* RECORDS FOR THE TASK *
(* ===== verification/Model.v ===== *)
(** * Shared data types

    The result and argument types of internal/graph/model and
    internal/service/qtypes that several components exchange. A Go pointer that
    may be nil is an [option]; a [time.Time] is an instant (Prelude). *)

From S2P Require Import Prelude.

(** ** internal/graph/model *)

Record Location := mkLocation {
  Latitude : float64;
  Longitude : float64;
  Hdop : float64;
}.

Record SignalLocation := mkSignalLocation {
  sl_Timestamp : Z;
  sl_Value : option Location;
}.

Record SignalAggregationValue := mkSignalAggregationValue {
  sav_Name : string;
  sav_Agg : string;
  sav_Value : float64;
}.

Record EventCount := mkEventCount {
  ec_Name : string;
  ec_Count : Z;
}.

Record Segment := mkSegment {
  seg_Start : option SignalLocation;
  seg_End : option SignalLocation;
  seg_Duration : Z;
  seg_IsOngoing : bool;
  seg_StartedBeforeRange : bool;
  seg_Signals : list SignalAggregationValue;
  seg_EventCounts : list EventCount;
}.

Record SegmentConfig := mkSegmentConfig {
  MaxGapSeconds : option Z;
  MinSegmentDurationSeconds : option Z;
  SignalCountThreshold : option Z;
  MaxIdleRpm : option Z;
  MinIncreasePercent : option Z;
}.

Record DailyActivity := mkDailyActivity {
  da_Start : option SignalLocation;
  da_End : option SignalLocation;
  da_SegmentCount : Z;
  da_Duration : Z;
  da_Signals : list SignalAggregationValue;
  da_EventCounts : list EventCount;
}.

(** The enum is a string type; [MechOther] is any string that is none of the
    declared constants. *)
Inductive DetectionMechanism :=
  | IgnitionDetection
  | FrequencyAnalysis
  | ChangePointDetection
  | Idling
  | Refuel
  | Recharge
  | MechOther (s : string).

#[export] Instance DetectionMechanism_eq_dec : EqDecision DetectionMechanism.
Proof. solve_decision. Defined.

Record SegmentSignalRequest := mkSegmentSignalRequest {
  ssr_Name : string;
  ssr_Agg : string;
}.

(** Enum values of [FloatAggregation] the segment summaries use. *)
Definition AggMax : string := "MAX".
Definition AggFirst : string := "FIRST".
Definition AggLast : string := "LAST".

Inductive SignalFloatFilter := mkSignalFloatFilter {
  sff_Eq : option float64;
  sff_Neq : option float64;
  sff_Gt : option float64;
  sff_Lt : option float64;
  sff_Gte : option float64;
  sff_Lte : option float64;
  sff_NotIn : list float64;
  sff_In : list float64;
  sff_Or : list (option SignalFloatFilter);
}.

Record FloatSignalArgs := mkFloatSignalArgs {
  fsa_Name : string;
  fsa_Agg : string;
  fsa_Alias : string;
  fsa_Filter : option SignalFloatFilter;
}.

(** ** internal/service/qtypes *)

(** [vss.Location], the row type of model-garage. *)
Record vssLocation := mkVssLocation {
  vl_Latitude : float64;
  vl_Longitude : float64;
  vl_HDOP : float64;
  vl_Heading : float64;
}.

Inductive FieldType := FloatType | StringType | LocType | FieldOther (n : Z).

#[export] Instance FieldType_eq_dec : EqDecision FieldType.
Proof. solve_decision. Defined.

(** The [sql.Scanner] of [FieldType] on a driver value that is a [uint8]
    ([Some]) or of another type ([None]). *)
Definition FieldType_Scan (value : option Z) : result string FieldType :=
  match value with
  | None => Err "expected value of type uint8"%string
  | Some w =>
      if (w <? 1) || (3 <? w) then Err "invalid value for field type"%string
      else Ok (if w =? 1 then FloatType else if w =? 2 then StringType else LocType)
  end.

Record AggSignal := mkAggSignal {
  as_SignalType : FieldType;
  as_SignalIndex : Z;
  as_Timestamp : Z;
  as_ValueNumber : float64;
  as_ValueString : string;
  as_ValueLocation : vssLocation;
}.

Record AggSignalForRange := mkAggSignalForRange {
  asr_SegIndex : Z;
  asr_SignalType : FieldType;
  asr_SignalIndex : Z;
  asr_ValueNumber : float64;
  asr_ValueString : string;
  asr_ValueLocation : vssLocation;
}.

Record EventCountForRange := mkEventCountForRange {
  ecr_SegIndex : Z;
  ecr_Name : string;
  ecr_Count : Z;
}.

(** A half-open [[From, To)] interval. *)
Record TimeRange := mkTimeRange { From : Z; To : Z }.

* TASK REQUIREMENTS *
Each line of the data should be transcribed exactly.

* TASK ANSWER *
(* ===== verification/Model.v ===== *)
(** * Shared data types

    The result and argument types of internal/graph/model and
    internal/service/qtypes that several components exchange. A Go pointer that
    may be nil is an [option]; a [time.Time] is an instant (Prelude). *)

From S2P Require Import Prelude.

(** ** internal/graph/model *)

Record Location := mkLocation {
  Latitude : float64;
  Longitude : float64;
  Hdop : float64;
}.

Record SignalLocation := mkSignalLocation {
  sl_Timestamp : Z;
  sl_Value : option Location;
}.

Record SignalAggregationValue := mkSignalAggregationValue {
  sav_Name : string;
  sav_Agg : string;
  sav_Value : float64;
}.

Record EventCount := mkEventCount {
  ec_Name : string;
  ec_Count : Z;
}.

Record Segment := mkSegment {
  seg_Start : option SignalLocation;
  seg_End : option SignalLocation;
  seg_Duration : Z;
  seg_IsOngoing : bool;
  seg_StartedBeforeRange : bool;
  seg_Signals : list SignalAggregationValue;
  seg_EventCounts : list EventCount;
}.

Record SegmentConfig := mkSegmentConfig {
  MaxGapSeconds : option Z;
  MinSegmentDurationSeconds : option Z;
  SignalCountThreshold : option Z;
  MaxIdleRpm : option Z;
  MinIncreasePercent : option Z;
}.

Record DailyActivity := mkDailyActivity {
  da_Start : option SignalLocation;
  da_End : option SignalLocation;
  da_SegmentCount : Z;
  da_Duration : Z;
  da_Signals : list SignalAggregationValue;
  da_EventCounts : list EventCount;
}.

(** The enum is a string type; [MechOther] is any string that is none of the
    declared constants. *)
Inductive DetectionMechanism :=
  | IgnitionDetection
  | FrequencyAnalysis
  | ChangePointDetection
  | Idling
  | Refuel
  | Recharge
  | MechOther (s : string).

#[export] Instance DetectionMechanism_eq_dec : EqDecision DetectionMechanism.
Proof. solve_decision. Defined.

Record SegmentSignalRequest := mkSegmentSignalRequest {
  ssr_Name : string;
  ssr_Agg : string;
}.

(** Enum values of [FloatAggregation] the segment summaries use. *)
Definition AggMax : string := "MAX".
Definition AggFirst : string := "FIRST".
Definition AggLast : string := "LAST".

Inductive SignalFloatFilter := mkSignalFloatFilter {
  sff_Eq : option float64;
  sff_Neq : option float64;
  sff_Gt : option float64;
  sff_Lt : option float64;
  sff_Gte : option float64;
  sff_Lte : option float64;
  sff_NotIn : list float64;
  sff_In : list float64;
  sff_Or : list (option SignalFloatFilter);
}.

Record FloatSignalArgs := mkFloatSignalArgs {
  fsa_Name : string;
  fsa_Agg : string;
  fsa_Alias : string;
  fsa_Filter : option SignalFloatFilter;
}.

(** ** internal/service/qtypes *)

(** [vss.Location], the row type of model-garage. *)
Record vssLocation := mkVssLocation {
  vl_Latitude : float64;
  vl_Longitude : float64;
  vl_HDOP : float64;
  vl_Heading : float64;
}.

Inductive FieldType := FloatType | StringType | LocType | FieldOther (n : Z).

#[export] Instance FieldType_eq_dec : EqDecision FieldType.
Proof. solve_decision. Defined.

(** The [sql.Scanner] of [FieldType] on a driver value that is a [uint8]
    ([Some]) or of another type ([None]). *)
Definition FieldType_Scan (value : option Z) : result string FieldType :=
  match value with
  | None => Err "expected value of type uint8"%string
  | Some w =>
      if (w <? 1) || (3 <? w) then Err "invalid value for field type"%string
      else Ok (if w =? 1 then FloatType else if w =? 2 then StringType else LocType)
  end.

Record AggSignal := mkAggSignal {
  as_SignalType : FieldType;
  as_SignalIndex : Z;
  as_Timestamp : Z;
  as_ValueNumber : float64;
  as_ValueString : string;
  as_ValueLocation : vssLocation;
}.

Record AggSignalForRange := mkAggSignalForRange {
  asr_SegIndex : Z;
  asr_SignalType : FieldType;
  asr_SignalIndex : Z;
  asr_ValueNumber : float64;
  asr_ValueString : string;
  asr_ValueLocation : vssLocation;
}.

Record EventCountForRange := mkEventCountForRange {
  ecr_SegIndex : Z;
  ecr_Name : string;
  ecr_Count : Z;
}.

(** A half-open [[From, To)] interval. *)
Record TimeRange := mkTimeRange { From : Z; To : Z }.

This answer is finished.